_THE PROBLEM_
Copy verbatim the block of lines in the entries below whose first line contains "l)) = false." and whose last line contains "by (destruct l; cbn; eauto).". Leave out all other lines.

□ □ □

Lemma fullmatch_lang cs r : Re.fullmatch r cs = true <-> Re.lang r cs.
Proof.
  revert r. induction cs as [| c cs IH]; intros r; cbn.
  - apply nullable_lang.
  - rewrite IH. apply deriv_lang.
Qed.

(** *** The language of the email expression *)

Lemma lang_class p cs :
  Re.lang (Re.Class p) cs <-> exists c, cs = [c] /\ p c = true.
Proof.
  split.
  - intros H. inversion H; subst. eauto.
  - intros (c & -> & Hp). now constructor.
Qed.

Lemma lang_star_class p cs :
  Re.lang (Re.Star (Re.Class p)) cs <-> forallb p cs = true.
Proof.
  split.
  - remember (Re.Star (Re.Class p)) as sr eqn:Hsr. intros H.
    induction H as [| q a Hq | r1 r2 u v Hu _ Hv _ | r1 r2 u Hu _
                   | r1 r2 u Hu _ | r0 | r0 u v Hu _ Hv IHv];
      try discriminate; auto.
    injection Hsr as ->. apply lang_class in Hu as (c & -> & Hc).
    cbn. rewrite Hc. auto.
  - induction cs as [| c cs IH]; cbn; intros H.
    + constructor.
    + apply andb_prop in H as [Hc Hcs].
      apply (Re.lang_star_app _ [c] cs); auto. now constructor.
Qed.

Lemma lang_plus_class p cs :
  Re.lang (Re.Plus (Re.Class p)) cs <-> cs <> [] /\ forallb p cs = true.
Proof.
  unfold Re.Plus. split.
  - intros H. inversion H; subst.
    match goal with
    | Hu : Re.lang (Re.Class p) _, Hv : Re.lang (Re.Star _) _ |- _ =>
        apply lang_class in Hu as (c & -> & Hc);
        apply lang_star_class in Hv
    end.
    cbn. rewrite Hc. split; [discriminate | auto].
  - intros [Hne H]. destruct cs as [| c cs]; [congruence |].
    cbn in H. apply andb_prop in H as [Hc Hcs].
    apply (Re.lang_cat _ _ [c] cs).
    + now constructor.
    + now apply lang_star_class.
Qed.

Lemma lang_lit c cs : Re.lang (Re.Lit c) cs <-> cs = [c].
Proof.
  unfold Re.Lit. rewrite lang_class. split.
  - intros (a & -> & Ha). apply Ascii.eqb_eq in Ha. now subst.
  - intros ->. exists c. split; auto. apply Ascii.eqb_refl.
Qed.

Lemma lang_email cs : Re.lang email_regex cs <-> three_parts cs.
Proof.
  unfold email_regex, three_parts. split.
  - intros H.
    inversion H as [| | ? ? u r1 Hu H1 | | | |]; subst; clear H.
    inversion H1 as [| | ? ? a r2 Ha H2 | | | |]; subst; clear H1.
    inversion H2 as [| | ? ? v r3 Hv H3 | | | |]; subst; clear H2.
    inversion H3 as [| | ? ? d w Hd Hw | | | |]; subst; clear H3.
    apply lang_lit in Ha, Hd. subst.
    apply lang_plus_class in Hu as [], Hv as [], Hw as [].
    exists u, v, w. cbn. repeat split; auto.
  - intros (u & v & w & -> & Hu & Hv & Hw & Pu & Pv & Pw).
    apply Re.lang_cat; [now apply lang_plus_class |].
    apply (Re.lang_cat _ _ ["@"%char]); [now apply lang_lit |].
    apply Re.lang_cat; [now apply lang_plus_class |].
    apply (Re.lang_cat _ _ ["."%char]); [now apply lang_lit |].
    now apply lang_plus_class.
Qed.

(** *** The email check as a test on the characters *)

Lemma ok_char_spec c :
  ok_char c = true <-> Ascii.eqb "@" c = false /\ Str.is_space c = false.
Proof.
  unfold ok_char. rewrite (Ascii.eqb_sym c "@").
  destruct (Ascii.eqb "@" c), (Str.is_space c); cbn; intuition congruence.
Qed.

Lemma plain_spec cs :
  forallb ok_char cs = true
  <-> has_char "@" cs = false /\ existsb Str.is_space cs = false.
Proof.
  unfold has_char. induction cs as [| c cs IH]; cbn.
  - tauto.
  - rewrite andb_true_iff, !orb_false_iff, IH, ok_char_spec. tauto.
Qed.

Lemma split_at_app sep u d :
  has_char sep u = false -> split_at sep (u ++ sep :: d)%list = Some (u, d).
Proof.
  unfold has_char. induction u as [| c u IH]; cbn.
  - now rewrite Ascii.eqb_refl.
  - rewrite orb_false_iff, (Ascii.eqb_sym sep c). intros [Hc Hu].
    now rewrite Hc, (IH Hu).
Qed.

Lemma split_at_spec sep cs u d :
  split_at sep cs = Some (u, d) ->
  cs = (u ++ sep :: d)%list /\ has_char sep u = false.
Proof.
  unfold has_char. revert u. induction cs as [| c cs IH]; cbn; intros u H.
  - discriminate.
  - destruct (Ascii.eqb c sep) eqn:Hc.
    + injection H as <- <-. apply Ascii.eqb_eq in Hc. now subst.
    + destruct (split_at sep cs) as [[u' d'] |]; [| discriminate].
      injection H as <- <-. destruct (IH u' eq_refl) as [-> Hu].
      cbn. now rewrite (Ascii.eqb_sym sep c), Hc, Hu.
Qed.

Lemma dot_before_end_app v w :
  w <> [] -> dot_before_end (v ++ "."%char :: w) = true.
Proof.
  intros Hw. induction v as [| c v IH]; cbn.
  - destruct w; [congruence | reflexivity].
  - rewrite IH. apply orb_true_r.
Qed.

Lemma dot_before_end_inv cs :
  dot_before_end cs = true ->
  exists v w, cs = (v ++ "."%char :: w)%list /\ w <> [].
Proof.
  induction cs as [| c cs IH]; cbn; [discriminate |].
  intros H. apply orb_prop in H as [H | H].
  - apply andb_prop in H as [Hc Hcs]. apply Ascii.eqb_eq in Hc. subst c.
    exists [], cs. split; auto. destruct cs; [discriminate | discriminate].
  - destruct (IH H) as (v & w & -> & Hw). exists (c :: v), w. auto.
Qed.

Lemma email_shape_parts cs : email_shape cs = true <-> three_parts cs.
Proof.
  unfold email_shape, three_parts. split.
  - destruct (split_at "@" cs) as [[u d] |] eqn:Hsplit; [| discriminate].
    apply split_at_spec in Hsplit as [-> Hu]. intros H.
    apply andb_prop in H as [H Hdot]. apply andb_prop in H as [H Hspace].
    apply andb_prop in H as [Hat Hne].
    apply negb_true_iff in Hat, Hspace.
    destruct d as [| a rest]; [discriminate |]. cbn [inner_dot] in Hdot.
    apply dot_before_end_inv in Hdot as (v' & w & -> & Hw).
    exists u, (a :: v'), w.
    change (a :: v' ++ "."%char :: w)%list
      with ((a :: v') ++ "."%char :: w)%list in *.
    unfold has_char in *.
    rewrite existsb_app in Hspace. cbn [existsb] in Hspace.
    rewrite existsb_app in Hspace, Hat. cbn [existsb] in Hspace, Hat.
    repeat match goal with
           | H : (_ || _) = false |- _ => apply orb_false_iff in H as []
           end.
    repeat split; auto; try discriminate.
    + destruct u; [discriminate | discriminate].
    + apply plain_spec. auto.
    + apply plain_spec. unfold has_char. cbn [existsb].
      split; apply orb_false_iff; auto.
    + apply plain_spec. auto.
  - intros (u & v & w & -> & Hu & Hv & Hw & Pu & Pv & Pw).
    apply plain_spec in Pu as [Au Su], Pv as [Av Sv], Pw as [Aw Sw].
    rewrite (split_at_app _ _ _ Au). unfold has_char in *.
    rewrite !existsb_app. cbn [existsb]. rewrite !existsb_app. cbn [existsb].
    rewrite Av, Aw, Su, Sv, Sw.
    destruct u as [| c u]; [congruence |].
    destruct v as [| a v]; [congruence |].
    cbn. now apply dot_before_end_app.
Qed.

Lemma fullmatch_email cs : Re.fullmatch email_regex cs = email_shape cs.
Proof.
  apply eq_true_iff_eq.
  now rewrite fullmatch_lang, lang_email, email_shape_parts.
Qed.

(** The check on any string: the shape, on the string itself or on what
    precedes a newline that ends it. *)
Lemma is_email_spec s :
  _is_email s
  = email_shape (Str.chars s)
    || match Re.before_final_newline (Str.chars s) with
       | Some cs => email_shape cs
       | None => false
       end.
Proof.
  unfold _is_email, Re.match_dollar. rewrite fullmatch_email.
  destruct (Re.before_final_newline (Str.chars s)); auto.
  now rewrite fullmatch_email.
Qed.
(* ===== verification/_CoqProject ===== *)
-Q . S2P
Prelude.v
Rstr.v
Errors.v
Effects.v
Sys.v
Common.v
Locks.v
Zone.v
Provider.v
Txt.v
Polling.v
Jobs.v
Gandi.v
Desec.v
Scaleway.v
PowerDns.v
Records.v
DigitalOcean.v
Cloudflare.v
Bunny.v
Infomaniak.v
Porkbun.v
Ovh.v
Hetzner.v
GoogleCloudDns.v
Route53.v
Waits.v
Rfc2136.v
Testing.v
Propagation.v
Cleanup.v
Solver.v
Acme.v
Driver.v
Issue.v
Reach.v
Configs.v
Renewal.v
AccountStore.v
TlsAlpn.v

□ □ □

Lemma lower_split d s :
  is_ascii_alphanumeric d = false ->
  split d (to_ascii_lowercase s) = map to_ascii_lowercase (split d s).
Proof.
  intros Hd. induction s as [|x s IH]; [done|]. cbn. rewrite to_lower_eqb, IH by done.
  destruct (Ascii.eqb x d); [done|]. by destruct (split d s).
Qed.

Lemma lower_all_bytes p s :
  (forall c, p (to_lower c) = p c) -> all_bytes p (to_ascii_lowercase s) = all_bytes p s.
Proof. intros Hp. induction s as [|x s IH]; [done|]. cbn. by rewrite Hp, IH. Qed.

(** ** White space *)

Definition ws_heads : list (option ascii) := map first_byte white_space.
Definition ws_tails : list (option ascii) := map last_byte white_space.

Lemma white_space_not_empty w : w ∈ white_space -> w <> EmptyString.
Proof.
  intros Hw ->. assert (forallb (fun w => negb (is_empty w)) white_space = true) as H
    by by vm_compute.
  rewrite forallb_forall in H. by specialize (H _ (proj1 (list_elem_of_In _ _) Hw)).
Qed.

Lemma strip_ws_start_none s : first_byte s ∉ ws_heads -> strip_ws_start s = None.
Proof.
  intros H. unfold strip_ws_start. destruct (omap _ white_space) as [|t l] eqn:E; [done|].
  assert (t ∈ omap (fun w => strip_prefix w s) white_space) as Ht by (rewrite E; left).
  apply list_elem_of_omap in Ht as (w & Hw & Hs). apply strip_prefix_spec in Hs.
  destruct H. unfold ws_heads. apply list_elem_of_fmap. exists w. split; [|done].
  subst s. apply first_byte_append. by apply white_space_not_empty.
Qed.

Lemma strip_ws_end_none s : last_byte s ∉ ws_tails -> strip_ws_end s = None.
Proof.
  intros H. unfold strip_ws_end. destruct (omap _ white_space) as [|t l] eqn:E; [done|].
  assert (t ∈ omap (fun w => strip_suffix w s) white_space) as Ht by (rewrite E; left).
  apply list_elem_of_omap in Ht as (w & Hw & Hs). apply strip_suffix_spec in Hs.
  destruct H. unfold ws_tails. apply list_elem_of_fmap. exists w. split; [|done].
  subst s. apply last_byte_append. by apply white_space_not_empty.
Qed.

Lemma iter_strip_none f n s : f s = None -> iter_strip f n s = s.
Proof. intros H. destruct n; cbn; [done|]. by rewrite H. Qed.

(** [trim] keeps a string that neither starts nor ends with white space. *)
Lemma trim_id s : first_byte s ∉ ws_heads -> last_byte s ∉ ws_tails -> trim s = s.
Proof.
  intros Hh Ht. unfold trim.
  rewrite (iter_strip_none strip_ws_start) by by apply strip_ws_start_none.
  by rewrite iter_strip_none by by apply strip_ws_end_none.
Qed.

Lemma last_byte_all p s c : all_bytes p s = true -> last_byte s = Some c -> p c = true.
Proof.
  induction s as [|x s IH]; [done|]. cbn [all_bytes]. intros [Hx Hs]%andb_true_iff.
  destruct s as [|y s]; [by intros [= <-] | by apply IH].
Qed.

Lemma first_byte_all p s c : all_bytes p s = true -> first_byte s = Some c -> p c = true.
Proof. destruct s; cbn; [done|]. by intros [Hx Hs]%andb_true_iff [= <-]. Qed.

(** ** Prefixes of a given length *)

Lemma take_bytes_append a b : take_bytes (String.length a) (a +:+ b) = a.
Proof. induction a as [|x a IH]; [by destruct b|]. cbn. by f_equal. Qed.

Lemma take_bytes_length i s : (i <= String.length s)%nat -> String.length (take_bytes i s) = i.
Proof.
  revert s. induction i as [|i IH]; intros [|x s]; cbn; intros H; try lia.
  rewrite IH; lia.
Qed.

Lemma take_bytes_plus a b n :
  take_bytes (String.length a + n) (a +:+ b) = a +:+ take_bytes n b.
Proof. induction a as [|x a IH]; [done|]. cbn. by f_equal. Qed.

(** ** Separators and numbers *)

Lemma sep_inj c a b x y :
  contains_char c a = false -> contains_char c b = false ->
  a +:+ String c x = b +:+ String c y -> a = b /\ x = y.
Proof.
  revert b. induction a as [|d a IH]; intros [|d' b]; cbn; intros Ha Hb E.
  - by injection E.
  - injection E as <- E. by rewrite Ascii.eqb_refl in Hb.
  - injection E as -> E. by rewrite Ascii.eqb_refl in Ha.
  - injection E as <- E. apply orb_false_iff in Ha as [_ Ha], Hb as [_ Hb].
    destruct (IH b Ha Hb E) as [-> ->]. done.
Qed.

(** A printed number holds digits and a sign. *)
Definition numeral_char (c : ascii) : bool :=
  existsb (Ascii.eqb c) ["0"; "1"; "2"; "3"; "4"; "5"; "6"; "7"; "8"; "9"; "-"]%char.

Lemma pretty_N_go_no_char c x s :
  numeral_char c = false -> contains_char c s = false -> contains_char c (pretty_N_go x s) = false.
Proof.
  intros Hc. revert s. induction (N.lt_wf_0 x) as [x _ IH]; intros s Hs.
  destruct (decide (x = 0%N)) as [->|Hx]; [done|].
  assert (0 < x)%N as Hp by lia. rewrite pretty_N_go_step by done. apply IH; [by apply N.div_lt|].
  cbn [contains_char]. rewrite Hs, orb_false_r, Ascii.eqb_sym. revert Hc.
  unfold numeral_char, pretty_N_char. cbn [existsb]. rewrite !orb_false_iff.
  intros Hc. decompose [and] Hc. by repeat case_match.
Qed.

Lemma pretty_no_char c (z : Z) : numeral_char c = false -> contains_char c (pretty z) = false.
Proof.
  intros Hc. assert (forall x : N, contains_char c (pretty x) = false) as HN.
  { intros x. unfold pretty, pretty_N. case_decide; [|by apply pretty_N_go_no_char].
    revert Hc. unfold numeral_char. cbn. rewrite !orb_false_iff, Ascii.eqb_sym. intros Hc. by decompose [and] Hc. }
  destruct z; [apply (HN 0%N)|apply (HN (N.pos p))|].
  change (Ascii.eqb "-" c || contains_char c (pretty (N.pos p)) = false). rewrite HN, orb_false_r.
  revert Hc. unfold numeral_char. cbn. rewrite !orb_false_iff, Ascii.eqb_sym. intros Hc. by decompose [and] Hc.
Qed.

□ □ □

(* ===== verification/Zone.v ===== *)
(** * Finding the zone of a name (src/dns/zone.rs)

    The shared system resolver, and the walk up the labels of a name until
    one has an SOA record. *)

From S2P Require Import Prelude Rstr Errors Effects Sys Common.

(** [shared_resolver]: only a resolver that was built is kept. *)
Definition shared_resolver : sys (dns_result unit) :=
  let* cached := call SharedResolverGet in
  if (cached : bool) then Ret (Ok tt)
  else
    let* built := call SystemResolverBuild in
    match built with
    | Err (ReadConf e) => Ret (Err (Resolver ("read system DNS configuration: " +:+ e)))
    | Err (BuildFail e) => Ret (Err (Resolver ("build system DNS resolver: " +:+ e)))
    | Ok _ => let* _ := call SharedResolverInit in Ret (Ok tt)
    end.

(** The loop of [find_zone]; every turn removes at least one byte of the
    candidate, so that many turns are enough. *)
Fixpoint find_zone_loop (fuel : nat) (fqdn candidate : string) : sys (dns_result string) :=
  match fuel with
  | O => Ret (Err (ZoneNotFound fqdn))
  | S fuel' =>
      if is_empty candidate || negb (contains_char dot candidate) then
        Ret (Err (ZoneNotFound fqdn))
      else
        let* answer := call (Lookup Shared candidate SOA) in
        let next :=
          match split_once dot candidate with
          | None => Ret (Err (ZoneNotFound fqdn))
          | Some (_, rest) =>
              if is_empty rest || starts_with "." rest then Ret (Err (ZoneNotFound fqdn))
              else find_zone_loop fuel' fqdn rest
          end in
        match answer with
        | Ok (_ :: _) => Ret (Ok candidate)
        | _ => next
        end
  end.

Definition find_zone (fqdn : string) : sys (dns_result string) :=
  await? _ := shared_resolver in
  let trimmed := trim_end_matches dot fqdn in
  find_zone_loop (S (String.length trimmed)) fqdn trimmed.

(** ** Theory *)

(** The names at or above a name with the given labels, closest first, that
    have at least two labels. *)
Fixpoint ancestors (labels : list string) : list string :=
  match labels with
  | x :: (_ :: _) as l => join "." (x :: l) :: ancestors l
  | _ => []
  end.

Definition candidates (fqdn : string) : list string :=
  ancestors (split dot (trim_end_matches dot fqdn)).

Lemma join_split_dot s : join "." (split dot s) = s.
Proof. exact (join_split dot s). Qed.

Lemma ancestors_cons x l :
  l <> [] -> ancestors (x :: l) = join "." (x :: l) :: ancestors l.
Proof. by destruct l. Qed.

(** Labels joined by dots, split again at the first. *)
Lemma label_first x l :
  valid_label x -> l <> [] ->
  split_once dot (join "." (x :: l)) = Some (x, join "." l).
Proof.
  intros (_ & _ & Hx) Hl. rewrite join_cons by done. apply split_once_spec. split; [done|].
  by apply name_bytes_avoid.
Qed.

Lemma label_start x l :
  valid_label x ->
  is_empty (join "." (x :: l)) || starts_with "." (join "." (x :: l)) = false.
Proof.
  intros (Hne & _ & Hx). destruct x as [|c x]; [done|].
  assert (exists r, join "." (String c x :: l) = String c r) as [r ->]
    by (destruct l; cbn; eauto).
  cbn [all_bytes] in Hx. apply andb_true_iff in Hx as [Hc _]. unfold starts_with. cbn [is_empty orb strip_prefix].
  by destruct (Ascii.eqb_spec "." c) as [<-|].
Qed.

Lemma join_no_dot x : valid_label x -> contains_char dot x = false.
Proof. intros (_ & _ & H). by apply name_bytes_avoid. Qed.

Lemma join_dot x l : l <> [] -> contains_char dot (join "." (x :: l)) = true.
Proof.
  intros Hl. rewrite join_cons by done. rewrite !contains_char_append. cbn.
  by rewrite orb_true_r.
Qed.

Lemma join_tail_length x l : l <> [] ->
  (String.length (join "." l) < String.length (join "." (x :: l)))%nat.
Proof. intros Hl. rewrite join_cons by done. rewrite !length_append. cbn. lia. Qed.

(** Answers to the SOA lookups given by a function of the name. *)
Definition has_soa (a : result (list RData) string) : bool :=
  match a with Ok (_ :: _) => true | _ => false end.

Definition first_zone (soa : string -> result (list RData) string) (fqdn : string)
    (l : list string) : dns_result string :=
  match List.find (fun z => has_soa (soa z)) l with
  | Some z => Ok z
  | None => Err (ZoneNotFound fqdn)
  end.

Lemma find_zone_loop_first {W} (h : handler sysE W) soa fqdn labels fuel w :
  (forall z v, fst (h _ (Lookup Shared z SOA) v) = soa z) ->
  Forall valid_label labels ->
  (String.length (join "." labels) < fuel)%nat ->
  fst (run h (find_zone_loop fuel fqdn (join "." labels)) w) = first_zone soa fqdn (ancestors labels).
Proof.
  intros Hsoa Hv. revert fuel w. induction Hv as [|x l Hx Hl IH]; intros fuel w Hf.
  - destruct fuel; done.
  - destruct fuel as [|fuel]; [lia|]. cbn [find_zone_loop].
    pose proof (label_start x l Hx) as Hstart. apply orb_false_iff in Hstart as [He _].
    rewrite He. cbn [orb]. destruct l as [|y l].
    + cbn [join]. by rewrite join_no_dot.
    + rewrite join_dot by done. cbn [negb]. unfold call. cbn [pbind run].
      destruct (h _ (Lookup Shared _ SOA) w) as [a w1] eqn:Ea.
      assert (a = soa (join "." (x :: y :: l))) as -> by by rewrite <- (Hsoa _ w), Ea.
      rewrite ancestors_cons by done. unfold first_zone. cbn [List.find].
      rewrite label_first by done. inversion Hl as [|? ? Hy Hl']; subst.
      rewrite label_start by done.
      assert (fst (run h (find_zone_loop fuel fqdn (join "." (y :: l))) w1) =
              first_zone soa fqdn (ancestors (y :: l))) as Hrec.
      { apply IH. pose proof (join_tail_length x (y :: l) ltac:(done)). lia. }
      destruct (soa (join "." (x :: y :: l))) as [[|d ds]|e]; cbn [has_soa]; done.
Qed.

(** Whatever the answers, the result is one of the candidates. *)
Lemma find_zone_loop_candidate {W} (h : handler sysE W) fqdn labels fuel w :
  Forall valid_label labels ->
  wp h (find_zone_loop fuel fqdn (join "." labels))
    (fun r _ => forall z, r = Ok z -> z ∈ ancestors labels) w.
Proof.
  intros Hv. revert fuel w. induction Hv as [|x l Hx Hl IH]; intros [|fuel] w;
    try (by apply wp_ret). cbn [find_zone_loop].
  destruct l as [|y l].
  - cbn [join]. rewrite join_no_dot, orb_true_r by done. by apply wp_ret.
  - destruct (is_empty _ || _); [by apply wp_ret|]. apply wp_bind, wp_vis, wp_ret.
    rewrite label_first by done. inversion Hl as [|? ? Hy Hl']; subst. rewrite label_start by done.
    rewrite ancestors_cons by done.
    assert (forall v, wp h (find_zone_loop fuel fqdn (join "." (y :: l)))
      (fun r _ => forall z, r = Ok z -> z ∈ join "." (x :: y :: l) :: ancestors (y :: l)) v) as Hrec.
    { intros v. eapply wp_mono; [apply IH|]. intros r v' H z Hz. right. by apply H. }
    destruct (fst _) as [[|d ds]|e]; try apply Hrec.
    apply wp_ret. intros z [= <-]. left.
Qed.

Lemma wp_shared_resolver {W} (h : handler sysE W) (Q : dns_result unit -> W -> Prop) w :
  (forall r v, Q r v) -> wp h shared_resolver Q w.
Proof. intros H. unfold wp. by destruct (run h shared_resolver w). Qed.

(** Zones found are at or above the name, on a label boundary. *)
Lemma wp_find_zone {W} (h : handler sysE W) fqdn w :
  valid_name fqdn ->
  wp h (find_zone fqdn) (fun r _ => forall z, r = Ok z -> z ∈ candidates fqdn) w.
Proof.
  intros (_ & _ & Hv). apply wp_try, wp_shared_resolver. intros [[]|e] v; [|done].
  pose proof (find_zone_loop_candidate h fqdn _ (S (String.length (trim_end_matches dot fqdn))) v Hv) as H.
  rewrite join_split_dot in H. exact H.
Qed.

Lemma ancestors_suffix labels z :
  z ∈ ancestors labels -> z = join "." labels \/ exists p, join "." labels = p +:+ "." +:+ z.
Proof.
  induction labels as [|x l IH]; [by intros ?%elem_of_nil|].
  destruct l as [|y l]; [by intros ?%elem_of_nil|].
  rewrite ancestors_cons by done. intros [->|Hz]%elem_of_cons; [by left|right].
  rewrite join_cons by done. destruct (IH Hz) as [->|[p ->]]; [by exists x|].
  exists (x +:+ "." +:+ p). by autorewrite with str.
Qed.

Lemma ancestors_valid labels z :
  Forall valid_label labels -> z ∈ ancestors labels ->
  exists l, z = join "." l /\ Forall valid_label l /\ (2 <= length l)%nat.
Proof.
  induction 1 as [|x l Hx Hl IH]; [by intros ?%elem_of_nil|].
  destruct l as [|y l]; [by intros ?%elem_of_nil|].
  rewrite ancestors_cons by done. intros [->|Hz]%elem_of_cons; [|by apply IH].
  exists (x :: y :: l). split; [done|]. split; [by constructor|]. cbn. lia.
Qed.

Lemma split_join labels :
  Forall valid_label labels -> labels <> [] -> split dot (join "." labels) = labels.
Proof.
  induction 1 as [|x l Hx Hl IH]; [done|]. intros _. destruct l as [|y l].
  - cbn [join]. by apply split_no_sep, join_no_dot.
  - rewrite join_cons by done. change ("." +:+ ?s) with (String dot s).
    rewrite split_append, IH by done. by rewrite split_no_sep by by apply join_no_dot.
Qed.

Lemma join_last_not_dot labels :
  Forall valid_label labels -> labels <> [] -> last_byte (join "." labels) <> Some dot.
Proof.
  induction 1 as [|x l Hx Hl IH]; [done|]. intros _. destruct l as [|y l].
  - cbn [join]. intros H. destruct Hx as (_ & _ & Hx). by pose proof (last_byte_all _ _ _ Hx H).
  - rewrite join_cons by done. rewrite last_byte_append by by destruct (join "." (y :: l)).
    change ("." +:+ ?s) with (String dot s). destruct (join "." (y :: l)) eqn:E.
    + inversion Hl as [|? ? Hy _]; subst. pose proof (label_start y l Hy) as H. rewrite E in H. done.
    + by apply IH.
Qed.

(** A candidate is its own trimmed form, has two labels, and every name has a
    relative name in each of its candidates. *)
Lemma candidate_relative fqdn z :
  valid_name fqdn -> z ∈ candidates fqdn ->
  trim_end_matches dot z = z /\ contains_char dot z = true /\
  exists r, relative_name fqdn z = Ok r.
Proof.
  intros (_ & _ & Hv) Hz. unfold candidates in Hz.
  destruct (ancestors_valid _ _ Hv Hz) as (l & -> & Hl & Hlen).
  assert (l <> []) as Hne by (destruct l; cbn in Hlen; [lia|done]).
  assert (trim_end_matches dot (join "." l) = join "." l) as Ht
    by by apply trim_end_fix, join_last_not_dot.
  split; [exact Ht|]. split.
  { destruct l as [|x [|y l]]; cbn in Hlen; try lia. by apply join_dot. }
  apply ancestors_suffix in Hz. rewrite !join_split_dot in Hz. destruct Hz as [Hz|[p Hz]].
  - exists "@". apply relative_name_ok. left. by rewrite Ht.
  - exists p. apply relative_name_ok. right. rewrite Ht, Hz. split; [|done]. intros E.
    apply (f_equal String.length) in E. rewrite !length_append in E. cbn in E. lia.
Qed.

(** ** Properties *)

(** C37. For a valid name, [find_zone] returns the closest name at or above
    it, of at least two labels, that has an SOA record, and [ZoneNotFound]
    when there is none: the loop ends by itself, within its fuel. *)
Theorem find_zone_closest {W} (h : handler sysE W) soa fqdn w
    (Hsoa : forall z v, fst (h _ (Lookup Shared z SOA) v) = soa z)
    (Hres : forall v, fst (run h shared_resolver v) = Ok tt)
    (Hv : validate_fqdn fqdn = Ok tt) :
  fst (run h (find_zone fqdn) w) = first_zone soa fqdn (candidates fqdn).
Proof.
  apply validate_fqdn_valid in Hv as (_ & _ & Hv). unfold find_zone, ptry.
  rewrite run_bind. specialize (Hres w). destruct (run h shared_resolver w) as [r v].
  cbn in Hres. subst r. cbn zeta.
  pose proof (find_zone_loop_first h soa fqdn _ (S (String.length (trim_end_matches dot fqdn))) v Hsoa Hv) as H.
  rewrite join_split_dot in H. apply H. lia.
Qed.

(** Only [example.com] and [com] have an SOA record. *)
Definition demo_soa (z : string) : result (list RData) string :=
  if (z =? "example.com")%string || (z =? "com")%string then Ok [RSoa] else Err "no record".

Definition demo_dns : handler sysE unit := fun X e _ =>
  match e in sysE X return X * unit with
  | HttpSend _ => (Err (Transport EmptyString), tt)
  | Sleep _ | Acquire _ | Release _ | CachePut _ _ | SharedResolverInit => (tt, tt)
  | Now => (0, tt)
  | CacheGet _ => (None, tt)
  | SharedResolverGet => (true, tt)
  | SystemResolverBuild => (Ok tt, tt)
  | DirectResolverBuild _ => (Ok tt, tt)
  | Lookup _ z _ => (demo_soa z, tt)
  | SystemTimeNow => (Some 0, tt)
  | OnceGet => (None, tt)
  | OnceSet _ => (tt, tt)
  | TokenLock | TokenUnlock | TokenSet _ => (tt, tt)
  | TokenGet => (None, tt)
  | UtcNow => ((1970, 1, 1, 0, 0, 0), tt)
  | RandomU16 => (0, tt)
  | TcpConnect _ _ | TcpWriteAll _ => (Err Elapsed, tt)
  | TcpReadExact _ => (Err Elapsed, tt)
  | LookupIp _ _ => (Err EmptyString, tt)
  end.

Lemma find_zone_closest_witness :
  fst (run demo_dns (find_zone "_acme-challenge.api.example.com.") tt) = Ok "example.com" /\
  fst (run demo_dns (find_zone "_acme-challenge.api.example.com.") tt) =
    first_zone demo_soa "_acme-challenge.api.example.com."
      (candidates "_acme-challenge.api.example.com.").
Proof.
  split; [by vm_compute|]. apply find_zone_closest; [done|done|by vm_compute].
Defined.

□ □ □

_EXERCISE ANSWER_
  is_empty (join "." (x :: l)) || starts_with "." (join "." (x :: l)) = false.
Proof.
  intros (Hne & _ & Hx). destruct x as [|c x]; [done|].
  assert (exists r, join "." (String c x :: l) = String c r) as [r ->]
    by (destruct l; cbn; eauto).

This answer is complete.